(* ===== verification/LedgerState.v ===== *)
(** * Ledger state ([engine/ledger/src/state.rs])

    The in-memory reference ledger: sessions with their ordered facts and
    projection, the global fact index, the atomic [commit] and the queries.
    [commit] returns the next state, or stops with the state unchanged. *)

From S2P Require Import Prelude Json LedgerTypes RuntimeFacts ProjectionTypes Projection.

Record SessionLedger := mkSessionLedger {
  session_version_of : Z;
  facts : list DurableFact;
  session_drafts : gmap Z FactDraft;
  projection : SessionProjection;
}.
#[export] Instance eta_SessionLedger : Eta SessionLedger := fun r =>
  mkSessionLedger (session_version_of r) (facts r) (session_drafts r) (projection r).

(** [SessionLedger::default()]. *)
Definition session_default : SessionLedger := mkSessionLedger 0 [] ∅ projection_default.

Record FactIndexEntry := mkIndexEntry {
  fi_session_id : string;
  fi_position : Z;
  fi_draft : FactDraft;
}.

Record LedgerState := mkLedgerState {
  sessions : gmap string SessionLedger;
  fact_index : gmap string FactIndexEntry;
}.
#[export] Instance eta_LedgerState : Eta LedgerState := fun r =>
  mkLedgerState (sessions r) (fact_index r).

Definition ledger_default : LedgerState := mkLedgerState ∅ ∅.

Section ledger.
Context `{Externals}.

Abbreviation Res := (result Abort) (only parsing).

Definition same_present (left right : option string) : bool :=
  match left, right with
  | Some l, Some r => (l =? r)%string
  | _, _ => false
  end.

Definition shares_identity (existing draft : FactDraft) : bool :=
  same_present (turn_id existing) (turn_id draft)
  || same_present (execution_id existing) (execution_id draft)
  || same_present (model_request_id existing) (model_request_id draft)
  || same_present (tool_invocation_id existing) (tool_invocation_id draft).

Definition identity_owned_by_other_session (self : LedgerState) (session_id : string)
    (draft : FactDraft) : bool :=
  any_value (fun existing =>
    negb (fi_session_id existing =? session_id)%string && shares_identity (fi_draft existing) draft)
    (fact_index self).

(** ** Commit *)

(** What the first loop of [commit] accumulates. *)
Record Scan := mkScan {
  scan_identities : gset string;
  replay_positions : list Z;
  replayed : nat;
}.

Definition commit_scan (self : LedgerState) (session_id : string) (acc : Scan) (draft : FactDraft)
    : Res Scan :=
  lift (draft_validate draft) ?;
  lift (validate_runtime_fact draft) ?;
  reject InvalidTransition when identity_owned_by_other_session self session_id draft;
  reject InvalidFact when bool_decide (fact_id draft ∈ scan_identities acc);
  let identities := {[fact_id draft]} ∪ scan_identities acc in
  match fact_index self !! fact_id draft with
  | Some existing =>
      reject IdempotencyCollision when
        negb (fi_session_id existing =? session_id)%string
        || negb (same_semantics (fi_draft existing) draft);
      Ok (mkScan identities (replay_positions acc ++ [fi_position existing]) (S (replayed acc)))
  | None => Ok (mkScan identities (replay_positions acc) (replayed acc))
  end.

(** The append loop; [position] is the position of the head of [drafts]. *)
Fixpoint commit_append (session_id : string) (next : SessionLedger) (position : Z)
    (drafts : list FactDraft) : Res (SessionLedger * list Z) :=
  match drafts with
  | [] => Ok (next, [])
  | draft :: rest =>
      let? projected := projection_apply (projection next) draft in
      let durable := DurableFact_from session_id position draft in
      lift (fact_verify durable) ?;
      let next := next <| projection := projected |>
                       <| session_drafts ::= <[position := draft]> |>
                       <| facts ::= (fun l => l ++ [durable]) |> in
      match rest with
      | [] => Ok (next, [position])
      | _ =>
          let? following := ok_or (checked_add position 1) (Returned PositionOverflow) in
          let? (next, positions) := commit_append session_id next following rest in
          Ok (next, position :: positions)
      end
  end.

Definition index_insert (session_id : string) (index : gmap string FactIndexEntry)
    (entry : FactDraft * Z) : gmap string FactIndexEntry :=
  <[fact_id entry.1 := mkIndexEntry session_id entry.2 entry.1]> index.

Definition next_position (next : SessionLedger) : Res Z :=
  match last (facts next) with
  | None => Ok 1
  | Some fact => ok_or (checked_add (position fact) 1) (Returned PositionOverflow)
  end.

Definition commit (self : LedgerState) (session_id : string) (expected_session_version : Z)
    (drafts : list FactDraft) : Res (LedgerState * CommitResult) :=
  reject EmptyBatch when (length drafts =? 0)%nat;
  let? scan := try_fold (commit_scan self session_id) (mkScan ∅ [] 0) drafts in
  if (replayed scan =? length drafts)%nat then
    let? session := ok_or (sessions self !! session_id) (Returned MissingReference) in
    Ok (self, mkCommitResult Replayed (session_version_of session) (replay_positions scan))
  else
    reject IncompleteReplay when negb (replayed scan =? 0)%nat;
    let next := default session_default (sessions self !! session_id) in
    reject ConcurrentModification when
      negb (session_version_of next =? expected_session_version);
    let next := next <| projection ::= begin_commit |> in
    let? position := next_position next in
    let? (next, positions) := commit_append session_id next position drafts in
    validate_commit_boundary (projection next) ?;
    let? version := ok_or (checked_add (session_version_of next) 1) (Returned PositionOverflow) in
    let next := next <| session_version_of := version |> in
    Ok (mkLedgerState (<[session_id := next]> (sessions self))
          (foldl (index_insert session_id) (fact_index self) (zip drafts positions)),
        mkCommitResult Committed version positions).

(** ** Queries *)

(** The body of the [read_facts] loop: [previous] and the facts kept so far. *)
Definition read_step (kinds : option (gset string)) (acc : Z * list DurableFact)
    (fact : DurableFact) : Res (Z * list DurableFact) :=
  let '(previous, output) := acc in
  lift (fact_verify fact) ?;
  reject InvalidTransition when position fact <=? previous;
  Ok (position fact,
      if is_none_or (fun values => bool_decide (df_kind fact ∈ values)) kinds
      then output ++ [fact] else output).

Definition in_range (after_position through_position : Z) (fact : DurableFact) : bool :=
  (after_position <? position fact) && (position fact <=? through_position).

Definition read_facts (self : LedgerState) (session_id : string)
    (after_position through_position : Z) (kinds : option (gset string))
    : Res (list DurableFact) :=
  reject InvalidReadRange when
    (through_position =? 0) || (through_position <=? after_position);
  let? session := ok_or (sessions self !! session_id) (Returned MissingReference) in
  let? (_, output) := try_fold (read_step kinds) (after_position, [])
    (List.filter (in_range after_position through_position) (facts session)) in
  Ok output.

Record TurnSnapshot := mkTurnSnapshot {
  snapshot_facts : list DurableFact;
  snapshot_session_version : Z;
  snapshot_through_position : Z;
}.

Definition turn_facts (turn : string) (session : SessionLedger) : list DurableFact :=
  List.filter (fun fact => bool_decide (df_turn_id fact = Some turn)) (facts session).

(** The first session, in identity order, that holds facts of the turn. *)
Definition load_turn (self : LedgerState) (turn : string) : Res TurnSnapshot :=
  match List.find (fun session => negb (length (turn_facts turn session) =? 0)%nat)
          (values (sessions self)) with
  | Some session =>
      Ok (mkTurnSnapshot (turn_facts turn session) (session_version_of session)
            (match last (facts session) with Some fact => position fact | None => 0 end))
  | None => Err MissingReference
  end.

Definition with_projection {A} (self : LedgerState) (session_id : string)
    (query : SessionProjection -> A) : Res A :=
  ok_or ((fun session => query (projection session)) <$> sessions self !! session_id)
    (Returned MissingReference).

Definition list_recoverable_turns (self : LedgerState) (session_id : string) : Res (list string) :=
  with_projection self session_id recoverable_turns.
Definition list_uncertain_model_requests (self : LedgerState) (session_id : string)
    : Res (list string) := with_projection self session_id uncertain_model_requests.
Definition list_uncertain_tool_invocations (self : LedgerState) (session_id : string)
    : Res (list string) := with_projection self session_id uncertain_tool_invocations.

Definition find_invocation (self : LedgerState) (predicate : DurableFact -> bool)
    : list DurableFact :=
  List.filter predicate (concat (facts <$> values (sessions self))).
Definition find_model_request (self : LedgerState) (request : string) : list DurableFact :=
  find_invocation self (fun fact => bool_decide (df_model_request_id fact = Some request)).
Definition find_tool_invocation (self : LedgerState) (invocation : string) : list DurableFact :=
  find_invocation self (fun fact => bool_decide (df_tool_invocation_id fact = Some invocation)).

Definition session_version (self : LedgerState) (session_id : string) : option Z :=
  session_version_of <$> sessions self !! session_id.
Definition fact_count (self : LedgerState) (session_id : string) : nat :=
  match sessions self !! session_id with Some session => length (facts session) | None => 0%nat end.
Definition fact_at (self : LedgerState) (session_id : string) (p : Z) : option DurableFact :=
  sessions self !! session_id ≫= fun session =>
    List.find (fun fact => position fact =? p) (facts session).

End ledger.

= = = = = = =

[Task instructions]
In the listing above, find the line holding "let? version := ok_or" and the line holding "let '(previous, output) := acc in", then output those two lines and every line between them exactly.

[Task solution]
    let? version := ok_or (checked_add (session_version_of next) 1) (Returned PositionOverflow) in
    let next := next <| session_version_of := version |> in
    Ok (mkLedgerState (<[session_id := next]> (sessions self))
          (foldl (index_insert session_id) (fact_index self) (zip drafts positions)),
        mkCommitResult Committed version positions).

(** ** Queries *)

(** The body of the [read_facts] loop: [previous] and the facts kept so far. *)
Definition read_step (kinds : option (gset string)) (acc : Z * list DurableFact)
    (fact : DurableFact) : Res (Z * list DurableFact) :=
  let '(previous, output) := acc in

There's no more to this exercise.